I know your and other Minyan's views on inflation. But what about the effects of all the price deflation in our economy on the inflation rate. Computers and all other electronics things are cheaper than last year and are also a growing part of our yearly purchases. Also a car that is up 4% in price but has a GPS, DVD player, all wheel drive and a hybrid engine (just as an example) is not really up in price at all because you're getting a much better vehicle. I buy more clothes and other things at discount places (and everyone else does too or Wal-Mart wouldn't be so large), see cheaper airline ticket prices to many places because of competition, and my Mother just had someone go into her arteries with a little tiny camera and wire in a much cheaper procedure that a few years ago would have been open heart surgery and weeks in the hospital (she stayed overnight and went home). Also, with growing imports, even though the dollar is dropping, there is some deflationary effect from making something in Bangladesh rather than Manhattan. I can also show you anecdotal evidence of inflation just like you and other Minyans. But the point is, it's not quite so clear cut that we have significant inflation. Your thoughts?
Minyan Eric Willer
The following categories and sub-categories describe the weighting of the components used by the government in publishing inflation figures:
Food and Beverages 15.4%
Commodities less food 24.7%
Nondurables less food 13.4%
Nondurables less food and apparel 9.5%
Rent of shelter 32.5%
Household insurance .4%
Gas and electricity 3.6%
Water, sewer, and trash collection .9%
Household operations .7%
Transportation services 6.3%
Medical care 4.5%
Other services 10.9%
I will not write in depth on this: it will be more useful for each to go through the categories and make their own decision. Let me just point out a few glaring problems.
First, assigning 4.5% to Medial care I believe is way low, and this is one of the fastest growing costs to the American household. There are other less glaring examples, but you can see the point: what we actually spend money on and what we are likely to spend it on in the future and what the government says we do are two different things.

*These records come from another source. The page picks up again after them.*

(** The [Cell] renderer of the five percentage columns, lines 94 to 97. *)
Definition percentCell (value : option number) : string :=
  match value with
  | Some v => Number_toFixed0 (Number_multiply v (roundDecimal false 100 0)) ++ "%"
  | None => "-"
  end.

(** ** Export *)

(** The value of a property of a row object, as the serialiser sees it. *)
Inductive cell : Type :=
  | CellString (s : string)
  | CellNumber (x : number)
  | CellUndefined.

Definition optionalCell (v : option number) : cell :=
  match v with
  | Some x => CellNumber x
  | None => CellUndefined
  end.

(** The properties of the object literal of lines 67 to 75, in the order in
    which the literal creates them. *)
Definition properties (r : TableDataType) : list (string * cell) :=
  [ ("person", CellString (person r));
    ("past12Months", optionalCell (past12Months r));
    ("y2d", optionalCell (y2d r));
    ("may", optionalCell (may r));
    ("june", optionalCell (june r));
    ("july", optionalCell (july r));
    ("netEarningsPrevMonth", CellNumber (netEarningsPrevMonth r)) ].

(** *** [Papa.unparse]

    The script imports [Papa] from the papaparse package and calls
    [Papa.unparse(data)] with an array of objects and no configuration.
    The definitions below follow the package's [unparse], [serialize] and
    [safe] on that path, with the default delimiter, quote character and
    line break, and with no column forced into quotes. *)
Module Papa.
(** * BMP180 barometric sensor driver: embedding and verification

    Shallow embedding of [src/altimeter/include/altimeter/BMP180_driver.py].

    - Python integers are unbounded: they are [Z], with [//] as [Z.div]
      (both round toward minus infinity) and [<<], [>>], [|] as [Z.shiftl],
      [Z.shiftr], [Z.lor].
    - Python floats are IEEE 754 binary64: they are the kernel's primitive
      [float].  Only [altitude], which calls [math.log] and [round], is
      modelled over the real numbers (see [Altitude] below).
    - Exceptions are an explicit [result]; the methods of the driver run in
      a state-and-exception monad over the driver object and the bus, in
      which the state survives a raised exception, as in Python. *)

From Stdlib Require Import ZArith List Bool Lia Floats.
From Stdlib Require Import Strings.Byte.
From Stdlib Require Import Reals Lra.
Import ListNotations.

Set Warnings "-inexact-float".
Local Open Scope Z_scope.

(** ** Python primitives *)

Module Py.

(** The exceptions the driver can meet.  [IOError] is what the bus
    transport raises; its argument is the errno of the failed transfer. *)
Inductive exn : Set :=
| AssertionError
| ZeroDivisionError
| OverflowError
| IndexError
| ValueError
| TypeError
| StructError
| IOError (errno : Z).

Inductive result (A : Type) : Type :=
| Ok (a : A)
| Raise (e : exn).
Arguments Ok {A} a.
Arguments Raise {A} e.

Definition is_ok {A} (r : result A) : bool :=
  match r with Ok _ => true | Raise _ => false end.

(** [a // b] *)
Definition floordiv (a b : Z) : result Z :=
  if b =? 0 then Raise ZeroDivisionError else Ok (a / b).

(** [a << n] and [a >> n]: a negative count is a ValueError. *)
Definition lshift (a n : Z) : result Z :=
  if n <? 0 then Raise ValueError else Ok (Z.shiftl a n).

Definition rshift (a n : Z) : result Z :=
  if n <? 0 then Raise ValueError else Ok (Z.shiftr a n).

(** [l[i]], negative indices counting from the end. *)
Definition getitem {A} (l : list A) (i : Z) : result A :=
  let n := Z.of_nat (length l) in
  let j := if i <? 0 then i + n else i in
  if (0 <=? j) && (j <? n)
  then match nth_error l (Z.to_nat j) with
       | Some x => Ok x
       | None => Raise IndexError
       end
  else Raise IndexError.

Second, the calculation for the cost of housing does not reflect the cost of a house at all, but rent. Rent has been going down because people are being provided free money to buy houses, whose prices are going through the roof. This is a short term phenomenon that does not reflect long term reality.
The fact that the cost of manufactured goods is going down is not in dispute, but is it good? This is how profits and personal income grows. This is why the markets constantly vacillate between worrying about inflation and deflation.
So think for yourself. Is there inflation, deflation, or possibly both (stagflation)?